The Conservative-led coalition, trailing in opinion polls, has tried to pin part of the blame for the rate-fixing by bank traders on the government of former Labour prime minister Gordon Brown, questioning whether the government directly or indirectly sanctioned the manipulation. The chairman and chief executive of Britain's Barclays Plc resigned this week after the bank agreed to pay nearly $450 million for its part in rigging the Libor rate between 2005 and 2009, which is used to settle interest rates on trillions of dollars of contracts globally.
The scandal has reignited anger in Britain against bankers, who are blamed for a deep recession the country is struggling to escape.

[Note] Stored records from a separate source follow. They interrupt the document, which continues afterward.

(* ===== verification/IpcRightTwo.v ===== *)
(** * Two send rights for two user references

    [ipc_right_copyin_two], which a message uses whose destination and reply
    port are the same name: two send rights go into transit, and the name
    loses two user references. *)

From stdpp Require Import prelude list gmap.
From S2P Require Import Prelude MachPort IpcSplay IpcTypes IpcHash IpcTable IpcEntry IpcInv IpcUpdate.
From S2P Require Import IpcPort IpcDnreq IpcPortRights IpcPset IpcDestroy IpcRight IpcRightEq IpcRightInv IpcFrame IpcRightDealloc IpcRightCopy.

(** Two user references less. *)
Definition less_two (r : right) : option right :=
  match less_one r with
  | Some r' => less_one r'
  | None => None
  end.

(** The send-once right of the request of a name that goes. *)
Definition gone_soright (st : pstate) (r : right) (o : option right) : Z :=
  match o with
  | Some _ => IP_NULL
  | None => match ps_ports st !! r_object r with
            | Some port => notify_right port (r_request r)
            | None => IP_NULL
            end
  end.

(** There is room for two more send rights. *)
Definition room_two (port : ipc_port) : Prop :=
  ip_references port + 2 ≤ IO_MAX_REFERENCES ∧ ip_srights port + 2 < 2 ^ 32 - 1 ∧ ip_sorights port < 2 ^ 32 - 1.

Section two.
Context {IW : iworld}.
Context `{PW : pworld, !quiet}.
Context (sp : istate) (st : pstate) (caps : rights_t) (tr : transit_t) (name : Z) (ep : eptr) (e : ipc_entry).
Hypothesis Hst : standing sp st caps tr.
Hypothesis Hd : denotes ∅ sp name ep.
Hypothesis He : eget sp ep = Some e.
Hypothesis Hroom : ∀ port, ps_ports st !! ie_object e = Some port → room_two port.

Let r := entry_right e.

(** Two send rights have been taken. *)
Definition two_ok (o : option right) (sp' : istate) (st' : pstate) : Prop :=
  left_with ∅ sp' caps name ep o ∧
  rights_ok (set_right caps name o) ([(MACH_PORT_TYPE_SEND, ie_object e); (MACH_PORT_TYPE_SEND, ie_object e)] ++ tr) st' ∧
  unlocked_ports st' ∧ touched (ie_object e) st st' [].

Lemma two_facts : has_send (r_type r) = true →
  (r_type r = MACH_PORT_TYPE_SEND ∨ r_type r = MACH_PORT_TYPE_SEND_RECEIVE) ∧ 0 < r_urefs r < MACH_PORT_UREFS_MAX ∧
  ∃ port, ps_ports st !! ie_object e = Some port ∧ names_port name r port ∧ ie_object e ≠ IO_NULL ∧ ip_locked port = false ∧
    0 < ip_references port ∧ ip_references port + 2 ≤ IO_MAX_REFERENCES ∧ port_dn_wf port ∧
    (ip_active port = true → 0 < ip_srights port ∧ ip_srights port + 2 < 2 ^ 32 - 1 ∧ ip_sorights port < 2 ^ 32).
Proof.
  intros Hs. assert (has_port (r_type r) = true) as Hh by (by eapply has_mono; [|done]).
  assert (∀ port, ps_ports st !! ie_object e = Some port → has_room port) as Hr1
    by (intros port Hp; destruct (Hroom port Hp) as (? & ? & ?); unfold has_room; lia).
  destruct (port_facts sp st caps tr name ep e Hst Hd He Hr1 Hh) as (port & Hp & Hn & Hu & Hz & Hl & Hr & Hdn & Hc).
  destruct (Hroom port Hp) as (? & ? & ?).
  assert ((r_type r = MACH_PORT_TYPE_SEND ∨ r_type r = MACH_PORT_TYPE_SEND_RECEIVE) ∧ 0 < r_urefs r < MACH_PORT_UREFS_MAX) as [Ht Hur]
    by (destruct Hu as [Hx|[[Hx _]|[Hx _]]]; [done|change (r_type (entry_right e)) with (r_type r) in Hx; by rewrite Hx in Hs..]).
  split; [done|]. split; [done|]. exists port. split_and!; try done; try lia.
  intros Ha. destruct (Hc Ha) as (? & ? & Hsr & _). specialize (Hsr Hs). lia.
Qed.

(** At least one user reference is left. *)
Lemma fewer_two :
  2 < IE_BITS_UREFS (ie_bits e) →
  let sp' := set_bits sp ep (u32 (ie_bits e - 2)) in
  spaced ∅ sp' (set_right caps name (Some (Right (r_type r) (r_urefs r - 2) (r_object r) (r_request r)))) ∧
  denotes ∅ sp' name ep.
Proof.
  intros Hu sp'. pose proof (UREFS_range (ie_bits e)).
  destruct (rebits_add (ie_bits e) (-2)) as [Hh Ht Hx]; [lia|]. change (ie_bits e + -2) with (ie_bits e - 2) in *.
  assert (hand ({[name]} ∪ ∅) sp' (delete name caps) name ep (IE (u32 (ie_bits e - 2)) (ie_object e) (ie_request e) (ie_index e))
    (IE_BITS_TYPE (u32 (ie_bits e - 2)) =? MACH_PORT_TYPE_SEND)) as Hhand.
  { rewrite Ht. apply (hand_set _ _ _ _ _ e); [by eapply entry_hand|done..]. }
  destruct (hand_put_out _ _ _ _ _ _ Hhand) as [Hs Hd'].
  - simpl. rewrite Ht. by eapply spaced_entry; [apply Hst|..|apply not_elem_of_empty|].
  - unfold entry_right in Hs. simpl in Hs. by rewrite Ht, Hx in Hs.
Qed.

Lemma u32_two x : 0 ≤ x < 2 ^ 32 - 2 → u32 (x + 2) = x + 2.
Proof. intros. apply u32_small. unfold is_u32. lia. Qed.

Lemma two_fewer port :
  ps_ports st !! ie_object e = Some port → ip_active port = true → has_send (r_type r) = true → 2 < r_urefs r →
  ∃ st', (st ← pmod (put (ptick st) (ie_object e) (set_ip_locked port true)) (ie_object e)
        (λ port, set_ip_srights port (u32 (ip_srights port + 2)));
      st ← ip_reference st (ie_object e);
      st ← ip_reference st (ie_object e);
      ip_unlock st (ie_object e)) = Ok st' ∧
    two_ok (less_two r) (set_bits sp ep (u32 (ie_bits e - 2))) st'.
Proof.
  intros Hp Ha Hs Hu2. destruct (two_facts Hs) as (Ht & Hur & port' & Hp' & Hn & Hz & Hl & Hr & Hr2 & Hdn & Hc).
  assert (port' = port) as -> by congruence. clear Hp'. destruct (Hc Ha) as (Hsr & Hsr2 & Hor).
  rewrite put_pmod. ostep.
  rewrite (ip_reference_spec _ _ _ (put_get _ _ _)), put_put by (simpl; lia). ostep.
  rewrite (ip_reference_spec _ _ _ (put_get _ _ _)), put_put by (simpl; lia). ostep.
  rewrite (ip_unlock_spec _ _ _ (put_get _ _ _)), put_put by done. eexists. split; [done|].
  unfold two_ok, less_two, less_one. rewrite (proj2 (Z.eqb_neq (r_urefs r) 1)) by lia. simpl r_urefs.
  rewrite (proj2 (Z.eqb_neq (IE_BITS_UREFS _ - 1) 1)) by (simpl in *; lia). simpl r_type. simpl r_object. simpl r_request.
  replace (IE_BITS_UREFS (ie_bits e) - 1 - 1) with (IE_BITS_UREFS (ie_bits e) - 2) by lia.
  destruct (fewer_two ltac:(simpl in *; lia)) as [Hs' Hd'].
  split_and!; [done| |by eapply unlocked_ports_put; [apply Hst|apply tick_touched, touched_refl|]|touch].
  match goal with |- rights_ok _ _ (put _ _ ?x) =>
    apply (rights_change caps tr [MACH_PORT_TYPE_SEND; MACH_PORT_TYPE_SEND] st _ name r (Some _) port x) end;
    [apply Hst|exact (entry_held _ _ _ _ _ _ _ Hst Hd He)|done..|by apply keeps_same|done| |done|done|].
  - split; simpl; rewrite ?u32_two by lia; destruct Ht as [Ht|Ht]; simpl in Ht; rewrite ?Ht; simpl; lia.
  - intros r' [= <-]. split; [done|]. left. split_and!; [|left; simpl in *; split; [done|lia]|done|].
    + by destruct Ht as [Ht|Ht]; simpl in *; rewrite Ht.
    + eexists. simpl. rewrite lookup_insert_eq. split; [done|]. by destruct Hn.
Qed.

(** The last two user references next to a receive right *)
Lemma two_last_receive port :
  ps_ports st !! ie_object e = Some port → r_type r = MACH_PORT_TYPE_SEND_RECEIVE → r_urefs r = 2 →
  ∃ st', (st ← pmod (put (ptick st) (ie_object e) (set_ip_locked port true)) (ie_object e)
        (λ port, set_ip_srights port (u32 (ip_srights port + 1)));
      st ← ip_reference st (ie_object e);
      st ← ip_reference st (ie_object e);
      ip_unlock st (ie_object e)) = Ok st' ∧
    two_ok (less_two r) (set_bits sp ep (Z.land (ie_bits e) (Z.lnot (Z.lor IE_BITS_UREFS_MASK MACH_PORT_TYPE_SEND)))) st'.
Proof.
  intros Hp Ht H1. destruct (two_facts ltac:(by rewrite Ht)) as (_ & Hur & port' & Hp' & Hn & Hz & Hl & Hr & Hr2 & Hdn & Hc).
  assert (port' = port) as -> by congruence. clear Hp'.
  pose proof Hn as [_ Hx]. rewrite Ht in Hx. destruct Hx as (Ha & _). destruct (Hc Ha) as (Hsr & Hsr2 & Hor).
  rewrite put_pmod. ostep.
  rewrite (ip_reference_spec _ _ _ (put_get _ _ _)), put_put by (simpl; lia). ostep.
  rewrite (ip_reference_spec _ _ _ (put_get _ _ _)), put_put by (simpl; lia). ostep.
  rewrite (ip_unlock_spec _ _ _ (put_get _ _ _)), put_put by done. eexists. split; [done|].
  unfold two_ok, less_two, less_one. rewrite H1, Ht. simpl Z.eqb. cbv iota. simpl r_urefs. simpl r_type. simpl Z.eqb. cbv iota.
  destruct (less_send_spec _ _ _ _ _ _ _ Hst Hd He Ht) as [Hs' Hd'].
  split_and!; [done| |by eapply unlocked_ports_put; [apply Hst|apply tick_touched, touched_refl|]|touch].
  match goal with |- rights_ok _ _ (put _ _ ?x) =>
    apply (rights_change caps tr [MACH_PORT_TYPE_SEND; MACH_PORT_TYPE_SEND] st _ name r (Some _) port x) end;
    [apply Hst|exact (entry_held _ _ _ _ _ _ _ Hst Hd He)|done..|by apply keeps_same|done| |done|done|].
  - split; simpl; rewrite ?u32_next by lia; simpl in Ht; rewrite ?Ht; simpl; lia.
  - intros r' [= <-]. split; [done|]. left. split_and!; [done|by right; left|done|].
    eexists. simpl. rewrite lookup_insert_eq. split; [done|].
    destruct Hn as [Hreg Hx]. rewrite Ht in Hx. by split.
Qed.

(** The last two user references: the name goes. *)
Lemma two_last port bits :
  ps_ports st !! ie_object e = Some port → ip_active port = true → r_type r = MACH_PORT_TYPE_SEND → r_urefs r = 2 →
  same_high (ie_bits e) bits → IE_BITS_TYPE bits = MACH_PORT_TYPE_NONE →
  ∃ sp1 sp' st1 st', ipc_right_dncancel_macro sp (put (ptick st) (ie_object e) (set_ip_locked port true))
      (ie_object e) name ep = Ok (sp1, st1, notify_right port (r_request r)) ∧
    ipc_hash_delete sp1 (ie_object e) name ep = Ok sp' ∧
    (st ← pmod st1 (ie_object e) (λ port, set_ip_srights port (u32 (ip_srights port + 1)));
     st ← ip_reference st (ie_object e);
     ip_unlock st (ie_object e)) = Ok st' ∧
    two_ok (less_two r) (set_bits (set_object sp' ep IO_NULL) ep bits) st'.
Proof.
  intros Hp Ha Ht H1 Hhigh Hb.
  destruct (two_facts ltac:(by rewrite Ht)) as (_ & Hur & port0 & Hp' & Hn & Hz & Hl & Hr & Hr2 & Hdn & Hc).
  assert (port0 = port) as -> by congruence. clear Hp'. destruct (Hc Ha) as (Hsr & Hsr2 & Hor).
  assert (∀ port, ps_ports st !! ie_object e = Some port → has_room port) as Hr1
    by (intros port1 Hp1; destruct (Hroom port1 Hp1) as (? & ? & ?); unfold has_room; lia).
  destruct (move_last sp st caps tr name ep e Hst Hd He Hr1 _ port true bits Hp Ha Ht ltac:(by left) Hhigh Hb)
    as (sp1 & sp2 & port2 & Hcan & Hdel & Hl2 & Hleft & Hok & Hsame).
  destruct (dncancel_macro_grown _ _ _ _ _ _ _ _ Hcan (ie_object e) port2) as (port1 & Hp1 & [G1 G2 G3]); [apply put_get|].
  rewrite put_get in Hp1. injection Hp1 as <-. simpl in G1, G2. specialize (G2 ltac:(lia)).
  assert (ip_active port2 = true) as Ha2 by (rewrite <-Ha; apply Hsame).
  pose proof (ra_port _ _ _ Hok (ie_object e) _ (put_get _ _ _)) as [Hdn2 Hrefs2 Hs2 Ho2].
  simpl in Hrefs2, Hs2, Ho2. specialize (Hs2 Ha2). specialize (Ho2 Ha2).
  pose proof (tally_nonneg has_once (delete name caps) (ie_object e)). pose proof (carried_nonneg has_once tr (ie_object e)).
  exists sp1, sp2. eexists _, _. split; [done|]. split; [done|].
  rewrite put_pmod. ostep.
  rewrite (ip_reference_spec _ _ _ (put_get _ _ _)), put_put by (simpl; lia). ostep.
  rewrite (ip_unlock_spec _ _ _ (put_get _ _ _)), put_put by done. split; [done|].
  unfold two_ok, less_two, less_one. rewrite H1, Ht. simpl Z.eqb. cbv iota. simpl r_urefs. simpl r_type. simpl Z.eqb. cbv iota.
  split_and!; [done| |by eapply unlocked_ports_put; [apply Hst|apply tick_touched, touched_refl|]|].
  - match goal with |- rights_ok _ _ (put _ _ ?x) =>
      apply (rights_recount (delete name caps) tr [MACH_PORT_TYPE_SEND] [MACH_PORT_TYPE_SEND; MACH_PORT_TYPE_SEND]
        _ _ (ie_object e) (set_ip_locked port2 false) x Hok) end; try done; [apply put_get| |].
    + split; simpl; rewrite ?u32_next by lia; lia.
    + simpl. by rewrite insert_insert_eq.
  - eapply put_touched; [apply tick_touched, touched_refl|done|]. destruct Hsame. by split.
Qed.

(** The name has two send rights to give. *)
Definition has_two : bool := has_send (r_type r) && (2 <=? r_urefs r).

Lemma right_copyin_two_spec :
  ∃ sp' st', ipc_right_copyin_two sp st name ep =
      Ok (sp', st', if has_two && alive st r then Some (ie_object e, gone_soright st r (less_two r)) else None) ∧
    unlocked_ports st' ∧ touched (ie_object e) st st' [] ∧
    if has_two then
      if alive st r then two_ok (less_two r) sp' st' else standing sp' st' (set_right caps name (Some (dead_right r))) tr
    else sp' = sp ∧ st' = st.
Proof.
  unfold ipc_right_copyin_two, has_two. unfold eread at 1. rewrite He, (sd_active _ _ _ (sg_space _ _ _ _ Hst)). ostep.
  assert (has (ie_bits e) MACH_PORT_TYPE_SEND = has_send (r_type r)) as -> by (by rewrite has_type).
  destruct (has_send (r_type r)) eqn:Hs; cbn [andb negb].
  2: { exists sp, st. split_and!; [done|apply Hst|apply touched_refl|done..]. }
  change (IE_BITS_UREFS (ie_bits e)) with (r_urefs r). rewrite Z.ltb_antisym. destruct (Z.leb_spec 2 (r_urefs r)) as [H2|H2]; cbn [andb negb].
  2: { exists sp, st. split_and!; [done|apply Hst|apply touched_refl|done..]. }
  destruct (two_facts Hs) as (Ht & Hur & port & Hp & [_ Hn] & Hz & Hl & _ & _ & _ & Hc).
  change IP_NULL with IO_NULL. rewrite (proj2 (Z.eqb_neq _ _) Hz). ostep.
  unfold alive. change (r_object r) with (ie_object e). rewrite Hp. destruct (ip_active port) eqn:Ha.
  2: { destruct (check_dead _ _ _ _ _ _ _ Hst Hd He port Hp Ha) as (sp' & st' & e' & -> & Hs' & _ & _ & _ & Ht').
       { by eapply has_mono; [|done]. }
       ostep. exists sp', st'. split_and!; [done|apply Hs'|done|done]. }
  destruct (Hc eq_refl) as (Hsr & _ & _). rewrite (check_alive _ _ _ _ _ _ _ Hst He port) by done. ostep.
  rewrite put_pget. ostep. simpl ip_srights. rewrite (proj2 (Z.ltb_lt _ _) Hsr). ostep.
  assert (∀ o, gone_soright st r o = match o with Some _ => IP_NULL | None => notify_right port (r_request r) end) as Hso
    by (intros o; unfold gone_soright; change (r_object r) with (ie_object e); rewrite Hp; done).
  destruct (Z.eqb_spec (r_urefs r) 2) as [Hu2|Hu2].
  2: { destruct (two_fewer port Hp Ha Hs ltac:(lia)) as (st' & Hrun & Hok). rewrite Hso.
       assert (is_Some (less_two r)) as [r' Hr'].
       { unfold less_two, less_one. rewrite (proj2 (Z.eqb_neq (r_urefs r) 1)) by lia. simpl r_urefs.
         rewrite (proj2 (Z.eqb_neq _ 1)) by (simpl in *; lia). by eexists. }
       rewrite put_pmod in *. ostep. cbn [mbind outcome_bind] in Hrun.
       destruct (ip_reference _ _) as [st1|]; [|done]. cbn [mbind outcome_bind] in Hrun. ostep.
       destruct (ip_reference st1 _) as [st2|]; [|done]. cbn [mbind outcome_bind] in Hrun. ostep. rewrite Hrun. ostep.
       eexists _, _. rewrite Hr' in *. split; [done|]. split_and!; [apply Hok|apply Hok|done]. }
  rewrite Hso. destruct Ht as [Ht|Ht].
  - destruct (rebits_clear (ie_bits e) (Z.lor IE_BITS_UREFS_MASK MACH_PORT_TYPE_SEND)) as [Hhigh Hx _]; [done..|].
    destruct (two_last port _ Hp Ha Ht Hu2 Hhigh) as (sp1 & sp2 & st1 & st2 & Hcan & Hdel & Hrun & Hok).
    { rewrite Hx. change (IE_BITS_TYPE (ie_bits e)) with (r_type r). by rewrite Ht. }
    assert (less_two r = None) as Hlt by (unfold less_two, less_one; by rewrite Hu2, Ht).
    simpl in Ht. has_simpl Ht. rewrite ?Ht. simpl Z.eqb. ostep. rewrite Hcan. ostep. rewrite Hdel. ostep.
    destruct (pmod st1 _ _) as [st3|]; [|done]. cbn [mbind outcome_bind] in Hrun. ostep.
    destruct (ip_reference st3 _) as [st4|]; [|done]. cbn [mbind outcome_bind] in Hrun. ostep. rewrite Hrun. ostep.
    eexists _, _. rewrite Hlt in *. split; [done|]. split_and!; [apply Hok|apply Hok|done].
  - rewrite Ht in Hn. destruct Hn as (_ & Hname & Hspace).
    destruct (two_last_receive port Hp Ht Hu2) as (st' & Hrun & Hok).
    assert (is_Some (less_two r)) as [r' Hr'] by (unfold less_two, less_one; rewrite Hu2, Ht; by eexists).
    simpl in Ht. has_simpl Ht. unfold assert_receiver. simpl ip_receiver_name. simpl ip_data.
    rewrite Hname, Hspace, !Z.eqb_refl. ostep. rewrite ?Ht. simpl Z.eqb. ostep.
    rewrite put_pmod in *. ostep. cbn [mbind outcome_bind] in Hrun.
    destruct (ip_reference _ _) as [st1|]; [|done]. cbn [mbind outcome_bind] in Hrun. ostep.
    destruct (ip_reference st1 _) as [st2|]; [|done]. cbn [mbind outcome_bind] in Hrun. ostep. rewrite Hrun. ostep.
    eexists _, _. rewrite Hr' in *. split; [done|]. split_and!; [apply Hok|apply Hok|done].
Qed.
End two.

Opposition Labour said the coalition government had tried to smear the party by insinuating that the confidential advice was about the deliberate manipulation of the Libor rate.
The advice, in a note titled "Reducing Libor, improving lending conditions", was sent from Swiss-based bank UBS to the Treasury at a time when lending between banks had all but dried up over fears they might collapse. Instead, the document, published in the Financial Times, "simply proposes legitimate policy improvements" to reduce the cost of banks lending to each other during the credit crunch, Labour said. It called on the coalition's finance minister George Osborne to withdraw "false allegations" that people close to Brown were at fault over the rate-fixing scandal.
"There is absolutely nothing in this note about the deliberate fixing of the Libor rate, which Barclays traders were involved in," said Labour finance spokesman Chris Leslie. In the document, UBS suggests that the Libor rate could be reduced if the government cut the cost of a credit guarantee scheme (CGS), which backed bank lending, to levels operating in a similar scheme in the Netherlands.
"Libor will fall significantly quicker if the cost of the CGS, under one year, is reduced; so that banks can borrow unsecured at an all-in cost which is less than Libor," said the note, written on November 1, 2008. Although the document appears to contain no "smoking guns" to implicate the Brown administration, it indicates the government's concern at the time to lower the Libor rate and get credit flowing again between banks.
The fallout from the Libor scandal widened to the political sphere after Bob Diamond, who quit as Barclays Chief Executive last week, said Paul Tucker, now deputy governor of Britain's central bank, had called him in October 2008 to relay concerns from within government about the high level of Barclays' funding costs.
Barclays has said the conversation was understood by a senior executive, Jerry del Missier, to be an instruction to lower the bank's reported Libor rate, which he duly passed on to the bank staff concerned. Del Missier, who also resigned this week, has not commented on the matter. It remains unclear whether Tucker was referring to government ministers or officials and the policymaker is not due to give his side of the story until he testifies before a parliamentary committee on Monday.
In the meantime, Osborne has sought to exploit the uncertainty by saying former Labour ministers had questions to answer. The Conservatives have fallen behind Labour in opinion polls since a badly received budget in March, when Osborne cut the top rate of tax for the biggest earners and raised tax on the elderly, prompting claims the government was out of touch with austerity-hit Britons.